Exercise directions
Begin the reply with the line containing "mod c)) / c) in" and end it with the final line of the listing, reproducing every line between exactly and adding nothing.

Input material
(** [execute_liquidity_pool_withdraw] on the pool: what the account holds of the
    shares and whether it can be credited an amount of either asset
    ([can_credit_asset]) are arguments. *)
Definition pool_withdraw (op : LiquidityPoolWithdrawOp) (shares_available : Z)
    (can_credit_a can_credit_b : Z -> bool) (pool : LiquidityPool) : option (result LiquidityPool WithdrawCode) :=
  if (wd_amount op <=? 0) || (min_amount_a op <? 0) || (min_amount_b op <? 0)
  then Some (Err WdMalformed)
  else if shares_available <? wd_amount op then Some (Err WdUnderfunded)
  else
    withdraw_a ← get_pool_withdrawal_amount (wd_amount op) (total_pool_shares pool) (reserve_a pool);
    withdraw_b ← get_pool_withdrawal_amount (wd_amount op) (total_pool_shares pool) (reserve_b pool);
    Some (
      if withdraw_a <? min_amount_a op then Err WdUnderMinimum
      else if negb (can_credit_a withdraw_a) then Err WdLineFull
      else if withdraw_b <? min_amount_b op then Err WdUnderMinimum
      else if negb (can_credit_b withdraw_b) then Err WdLineFull
      else
        let? ra := map_err (fun _ => WdInternal) (add_pool_reserve (reserve_a pool) (- withdraw_a)) in
        let? rb := map_err (fun _ => WdInternal) (add_pool_reserve (reserve_b pool) (- withdraw_b)) in
        let? t := map_err (fun _ => WdInternal) (add_pool_shares (total_pool_shares pool) (- wd_amount op)) in
        Ok (MkPool ra rb t)).

(** ** Path payments through the pool *)

Definition MAX_BPS : Z := 10000.
Definition LIQUIDITY_POOL_FEE_V18 : Z := 30.

(** [TxError::Internal] of the three argument checks. *)
Inductive PoolError := FeeOutOfRange | NonPositiveReserves | BoundedOtherSide.

(** [exchange_with_pool]: [Ok None] is [Ok(false)], [Ok (Some (to, from))] is
    [Ok(true)] with the two out-parameters. *)
Definition exchange_with_pool (reserves_to_pool max_send_to_pool reserves_from_pool max_receive_from_pool fee_bps : Z)
    (round : RoundingType) : result (option (Z * Z)) PoolError :=
  if negb ((0 <=? fee_bps) && (fee_bps <? MAX_BPS)) then Err FeeOutOfRange
  else if (reserves_to_pool <=? 0) || (reserves_from_pool <=? 0) then Err NonPositiveReserves
  else
    match round with
    | PathPaymentStrictSend =>
        if negb (max_receive_from_pool =? i64_max) then Err BoundedOtherSide
        else if i64_max - reserves_to_pool <? max_send_to_pool then Ok None
        else
          let to_pool := max_send_to_pool in
          let c := as_u128 (MAX_BPS * reserves_to_pool + (MAX_BPS - fee_bps) * as_u64 to_pool) in
          let a := MAX_BPS - fee_bps in
          let b := as_u128 (reserves_from_pool * as_u64 to_pool) in
          if c =? 0 then Ok None
          else
            let value := as_u128 (as_u128 (a * (b / c)) + as_u128 (a * (b mod c)) / c) in
            if i64_max <? value then Ok None
            else
              let from_pool := as_i64 value in
              if (reserves_from_pool <? from_pool) || (from_pool =? 0) then Ok None
              else Ok (Some (to_pool, from_pool))
    | PathPaymentStrictReceive =>
        if negb (max_send_to_pool =? i64_max) then Err BoundedOtherSide
        else if reserves_from_pool <=? max_receive_from_pool then Ok None
        else
          let from_pool := max_receive_from_pool in
          let a := MAX_BPS in
          let b := as_u128 (reserves_to_pool * as_u64 from_pool) in
          let c := as_u128 (as_u64 (reserves_from_pool - from_pool) * (MAX_BPS - fee_bps)) in
          if c =? 0 then Ok None
          else
            let value := as_u128 (as_u128 (a * (b / c)) + div_ceil_u128 (as_u128 (a * (b mod c))) c) in
            if i64_max <? value then Ok None
            else
              let to_pool := as_i64 value in
              if to_pool <=? i64_max - reserves_to_pool then Ok (Some (to_pool, from_pool)) else Ok None
    | Normal => Ok None
    end.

Final answer
            let value := as_u128 (as_u128 (a * (b / c)) + as_u128 (a * (b mod c)) / c) in
            if i64_max <? value then Ok None
            else
              let from_pool := as_i64 value in
              if (reserves_from_pool <? from_pool) || (from_pool =? 0) then Ok None
              else Ok (Some (to_pool, from_pool))
    | PathPaymentStrictReceive =>
        if negb (max_send_to_pool =? i64_max) then Err BoundedOtherSide
        else if reserves_from_pool <=? max_receive_from_pool then Ok None
        else
          let from_pool := max_receive_from_pool in
          let a := MAX_BPS in
          let b := as_u128 (reserves_to_pool * as_u64 from_pool) in
          let c := as_u128 (as_u64 (reserves_from_pool - from_pool) * (MAX_BPS - fee_bps)) in
          if c =? 0 then Ok None
          else
            let value := as_u128 (as_u128 (a * (b / c)) + div_ceil_u128 (as_u128 (a * (b mod c))) c) in
            if i64_max <? value then Ok None
            else
              let to_pool := as_i64 value in
              if to_pool <=? i64_max - reserves_to_pool then Ok (Some (to_pool, from_pool)) else Ok None
    | Normal => Ok None
    end.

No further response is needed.